Study of hot electron spatial energy deposition in spherical targets relevant to shock ignition
ORAL
Abstract
Understanding hot electron generation and coupling is important for the high-intensity shock ignition (SI) inertial confinement fusion concept. Recent hard x-ray experimental data from a SI-relevant platform on OMEGA-60 suggest that \textless 100 keV hot electrons may augment shock pressure by depositing their energy in the solid density region behind the ablation front [1]. These results deduced from simulation are convincing support for electron assisted SI. To further investigate beneficial hot electron characteristics from both high intensity UV and IR lasers in this relevant regime, we performed a joint OMEGA-60/OMEGA EP experiment in the spherical geometry. 60 UV laser beams (18 kJ, 1.8 ns, up to 10$^{\mathrm{15}}$ W/cm$^{\mathrm{2}})$ irradiated a low-density Cu foam ball target with a CH ablator followed by a single IR short pulse laser (2.6 kJ, 100 ps, 10$^{\mathrm{17}}$ W/cm$^{\mathrm{2}})$ at various delays.
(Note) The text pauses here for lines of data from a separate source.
(** So does the request that initiates another upload. *)
Lemma initiated_at_orphan host uid host' key t :
  orphan host uid t → orphan host uid (initiated_at host' key t) ∧
  multiparts (bucket_at host (initiated_at host' key t)) !! uid
  = multiparts (bucket_at host t) !! uid ∧
  (host' = host → (initiate_upload key (bucket_at host t)).1 ≠ uid).
Proof.
  intros [[m Hm] Hno].
  destruct (initiate_upload_other key _ _ _ Hm) as [Hne Hm'].
  assert (multiparts (bucket_at host (initiated_at host' key t)) !! uid
          = multiparts (bucket_at host t) !! uid) as Heq.
  { unfold initiated_at, bucket_at. destruct (decide (host' = host)) as [->|].
    - rewrite site_at_put_site. unfold bucket_at in *. simpl in *. congruence.
    - by rewrite site_at_put_site_ne. }
  split_and!; [|done|by intros _ ?]. split; [by rewrite Heq, Hm|done].
Qed.

(** And so does the writer [PutWriter] opens. *)
Lemma open_writer_orphan host uid c host' key keys h t :
  orphan host uid t → orphan host uid (open_writer c host' key keys h t) ∧
  multiparts (bucket_at host (open_writer c host' key keys h t)) !! uid
  = multiparts (bucket_at host t) !! uid.
Proof.
  intros Ho. destruct (initiated_at_orphan host uid host' key t Ho)
    as ([Hm _] & Heq & Hne).
  split; [|done]. split; [done|]. intros w u. simpl.
  intros [[_ <-]|[_ Hw]]%lookup_insert_Some; [|by apply (proj2 Ho w)]. simpl.
  intros _ ->. by apply Hne.
Qed.

(** ** A reader among writers *)

(** The steps of the reader [r] in a run. *)
Definition steps_of (r : addr) (evs : list transfer_event) : list event :=
  omap (λ e, match e with
             | OnReader r' ev => if decide (r' = r) then Some ev else None
             | OnWriter _ _ => None
             end) evs.

Lemma steps_of_cons r e evs :
  steps_of r (e :: evs) = steps_of r [e] ++ steps_of r evs.
Proof. unfold steps_of. simpl. by case_match. Qed.

(** No upload on the host of the download stores under the key of the
    download, be it an object or a digest. *)
Definition clear_of (d : download) (t : transfers) : Prop :=
  map_Forall (λ _ u, u_host u = d_host d →
                     u_key u ≠ d_key d ∧ md5_path (u_key u) ≠ d_key d)
    (putters t).

#[export] Instance clear_of_dec d t : Decision (clear_of d t).
Proof. apply _. Defined.

(** The answers to a download depend on the object it reads only. *)
Lemma server_of_same d d' t t' :
  d_host d' = d_host d → d_key d' = d_key d →
  same_transfer (d_getter d) (d_getter d') →
  objects (bucket_at (d_host d) t') !! d_key d
  = objects (bucket_at (d_host d) t) !! d_key d →
  server_of net d' t' = server_of net d t.
Proof.
  intros Hh Hk (Hc & Htot & _) Hobj.
  unfold server_of, range_exchange, get_range, bucket_at in *.
  by rewrite Hh, Hk, Hc, Htot, Hobj.
Qed.

(** What a step publishes is not under the key of a download that is
    clear of the uploads. *)
Lemma publishes_clear e t' d obj :
  clear_of d t' →
  publishes e t' (d_host d) obj !! d_key d = obj !! d_key d.
Proof.
  intros Hclear. unfold publishes. destruct e as [w ev|]; [|done].
  destruct (putters t' !! w) as [u|] eqn:Hw; [|done].
  case_decide as Hh; [|done]. destruct (Hclear w u Hw Hh) as [Hk Hm].
  unfold published. repeat case_match; by rewrite ?lookup_insert_ne.
Qed.

Lemma transfers_step_clear e t t' d :
  clear_of d t → transfers_step e t = Some t' → clear_of d t'.
Proof.
  intros Hclear Hstep w1 u1. destruct e as [w ev|r ev]; simpl in Hstep.
  - apply writer_step_commit in Hstep as (u & wd & Hw & _ & ->). simpl.
    destruct (decide (w1 = w)) as [->|Hne].
    + rewrite lookup_insert_eq. intros [= <-]. by apply (Hclear w u).
    + rewrite lookup_insert_ne by done. apply Hclear.
  - apply reader_step_frame in Hstep as (_ & -> & _). apply Hclear.
Qed.

(** The download behind a reader after a step of the transfers. *)
Lemma transfers_step_download r d e t t' :
  getters t !! r = Some d → transfers_step e t = Some t' →
  ∃ g, run digest (server_of net d t) (steps_of r [e]) (d_getter d) = Some g ∧
       getters t' !! r = Some (download_after d g).
Proof.
  intros Hr Hstep. destruct e as [w ev|r' ev]; simpl in *.
  - apply writer_step_frame in Hstep as (-> & _).
    exists (d_getter d). rewrite Hr. by destruct d.
  - case_decide as Heq.
    + subst r'. rewrite (reader_step_getter _ _ r ev t d Hr) in Hstep.
      rewrite run_cons. destruct (step _ _ ev _) as [g|]; [|done].
      revert Hstep. intros [= <-]. exists g. simpl. by rewrite lookup_insert_eq.
    + apply reader_step_frame in Hstep as (_ & _ & ->); [|done].
      exists (d_getter d). rewrite Hr. by destruct d.
Qed.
The electron spatial energy deposition was diagnosed via imaging Cu K$\alpha $ emission with a spherical crystal imager; total K$\alpha $ photon yield and bremsstrahlung radiation were also measured to infer electron spectra. Experimental results are compared with radiation hydrodynamic modeling and will be presented at the meeting. [1] W. Theobald et al., Phys. Plasmas 22, 056310 (2015).
*Work supported by the U.S. DOE under contracts DE-NA0002730 (NLUF) and DE-SC0014666.